=== Extracted entries ===
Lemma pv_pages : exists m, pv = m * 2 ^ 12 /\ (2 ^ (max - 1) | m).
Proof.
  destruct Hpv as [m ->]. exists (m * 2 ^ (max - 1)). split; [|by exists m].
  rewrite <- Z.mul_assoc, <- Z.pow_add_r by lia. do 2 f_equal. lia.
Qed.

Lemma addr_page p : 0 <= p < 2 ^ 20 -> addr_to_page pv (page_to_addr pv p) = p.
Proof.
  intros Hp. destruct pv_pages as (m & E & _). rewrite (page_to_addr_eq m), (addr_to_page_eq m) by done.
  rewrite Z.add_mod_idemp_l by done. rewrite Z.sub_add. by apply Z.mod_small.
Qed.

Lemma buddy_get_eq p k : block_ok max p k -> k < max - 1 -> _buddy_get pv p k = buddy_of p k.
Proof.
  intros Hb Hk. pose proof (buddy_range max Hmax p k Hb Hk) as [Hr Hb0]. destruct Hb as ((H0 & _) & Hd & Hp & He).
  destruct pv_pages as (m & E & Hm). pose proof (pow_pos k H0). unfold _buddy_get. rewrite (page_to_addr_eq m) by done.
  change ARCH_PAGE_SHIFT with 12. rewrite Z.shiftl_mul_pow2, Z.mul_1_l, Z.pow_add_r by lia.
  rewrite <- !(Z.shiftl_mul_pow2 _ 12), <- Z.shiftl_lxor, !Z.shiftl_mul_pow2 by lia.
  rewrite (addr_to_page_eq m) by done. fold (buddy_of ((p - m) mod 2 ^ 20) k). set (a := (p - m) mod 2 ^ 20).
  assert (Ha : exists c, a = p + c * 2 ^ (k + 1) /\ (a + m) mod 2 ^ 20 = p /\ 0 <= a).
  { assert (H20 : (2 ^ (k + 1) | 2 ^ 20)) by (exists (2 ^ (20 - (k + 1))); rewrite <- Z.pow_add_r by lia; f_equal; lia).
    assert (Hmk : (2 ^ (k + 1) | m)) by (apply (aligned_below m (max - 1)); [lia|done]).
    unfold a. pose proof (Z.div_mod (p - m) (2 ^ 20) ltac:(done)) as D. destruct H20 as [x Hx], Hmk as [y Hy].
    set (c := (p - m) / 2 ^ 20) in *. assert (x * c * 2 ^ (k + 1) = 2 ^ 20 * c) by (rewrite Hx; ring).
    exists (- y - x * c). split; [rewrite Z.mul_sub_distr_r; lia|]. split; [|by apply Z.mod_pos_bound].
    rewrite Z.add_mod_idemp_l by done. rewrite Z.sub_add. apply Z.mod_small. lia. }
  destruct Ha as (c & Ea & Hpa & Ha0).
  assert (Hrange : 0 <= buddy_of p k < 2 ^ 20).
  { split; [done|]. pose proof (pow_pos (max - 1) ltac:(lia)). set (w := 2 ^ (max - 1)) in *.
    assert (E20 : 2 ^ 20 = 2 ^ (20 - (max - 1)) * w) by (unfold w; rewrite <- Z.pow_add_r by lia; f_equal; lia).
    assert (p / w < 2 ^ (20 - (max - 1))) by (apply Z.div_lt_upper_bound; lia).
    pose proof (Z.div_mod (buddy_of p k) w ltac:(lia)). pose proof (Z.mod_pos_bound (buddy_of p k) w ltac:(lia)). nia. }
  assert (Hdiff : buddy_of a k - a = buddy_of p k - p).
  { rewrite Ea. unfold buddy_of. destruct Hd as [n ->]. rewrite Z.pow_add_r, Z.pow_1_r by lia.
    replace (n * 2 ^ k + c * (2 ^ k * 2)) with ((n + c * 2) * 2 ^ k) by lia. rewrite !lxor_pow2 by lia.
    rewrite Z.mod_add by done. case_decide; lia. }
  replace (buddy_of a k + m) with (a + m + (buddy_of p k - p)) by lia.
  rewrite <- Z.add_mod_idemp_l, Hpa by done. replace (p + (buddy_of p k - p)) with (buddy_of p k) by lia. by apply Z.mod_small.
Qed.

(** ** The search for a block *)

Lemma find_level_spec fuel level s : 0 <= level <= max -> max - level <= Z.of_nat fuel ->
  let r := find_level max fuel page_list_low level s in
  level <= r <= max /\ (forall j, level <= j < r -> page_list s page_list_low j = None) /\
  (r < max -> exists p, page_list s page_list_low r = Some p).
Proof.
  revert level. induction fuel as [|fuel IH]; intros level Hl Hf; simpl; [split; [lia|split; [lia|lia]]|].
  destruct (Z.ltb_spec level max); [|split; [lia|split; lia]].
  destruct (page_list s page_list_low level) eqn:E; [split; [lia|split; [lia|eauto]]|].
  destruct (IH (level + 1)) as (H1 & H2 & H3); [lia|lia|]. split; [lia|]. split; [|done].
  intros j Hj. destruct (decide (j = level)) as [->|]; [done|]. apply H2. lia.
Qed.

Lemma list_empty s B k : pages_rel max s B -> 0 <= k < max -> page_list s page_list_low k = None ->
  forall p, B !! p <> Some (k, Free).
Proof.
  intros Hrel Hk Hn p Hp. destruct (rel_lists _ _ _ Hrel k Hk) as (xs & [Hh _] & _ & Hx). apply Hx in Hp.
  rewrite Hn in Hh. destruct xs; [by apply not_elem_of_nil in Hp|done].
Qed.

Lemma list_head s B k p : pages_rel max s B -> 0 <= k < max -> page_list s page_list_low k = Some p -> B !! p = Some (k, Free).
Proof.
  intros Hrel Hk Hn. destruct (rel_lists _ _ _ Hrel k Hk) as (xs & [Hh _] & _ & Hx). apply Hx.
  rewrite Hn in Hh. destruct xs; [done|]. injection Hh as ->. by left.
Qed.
===
> _Task to carry out_
Among the entries above, find the line with "assert (p /" and the line with "Lemma find_level_spec fuel"; give again exactly these two lines and all lines between them.

> _Your solution_
    assert (p / w < 2 ^ (20 - (max - 1))) by (apply Z.div_lt_upper_bound; lia).
    pose proof (Z.div_mod (buddy_of p k) w ltac:(lia)). pose proof (Z.mod_pos_bound (buddy_of p k) w ltac:(lia)). nia. }
  assert (Hdiff : buddy_of a k - a = buddy_of p k - p).
  { rewrite Ea. unfold buddy_of. destruct Hd as [n ->]. rewrite Z.pow_add_r, Z.pow_1_r by lia.
    replace (n * 2 ^ k + c * (2 ^ k * 2)) with ((n + c * 2) * 2 ^ k) by lia. rewrite !lxor_pow2 by lia.
    rewrite Z.mod_add by done. case_decide; lia. }
  replace (buddy_of a k + m) with (a + m + (buddy_of p k - p)) by lia.
  rewrite <- Z.add_mod_idemp_l, Hpa by done. replace (p + (buddy_of p k - p)) with (buddy_of p k) by lia. by apply Z.mod_small.
Qed.

(** ** The search for a block *)

Lemma find_level_spec fuel level s : 0 <= level <= max -> max - level <= Z.of_nat fuel ->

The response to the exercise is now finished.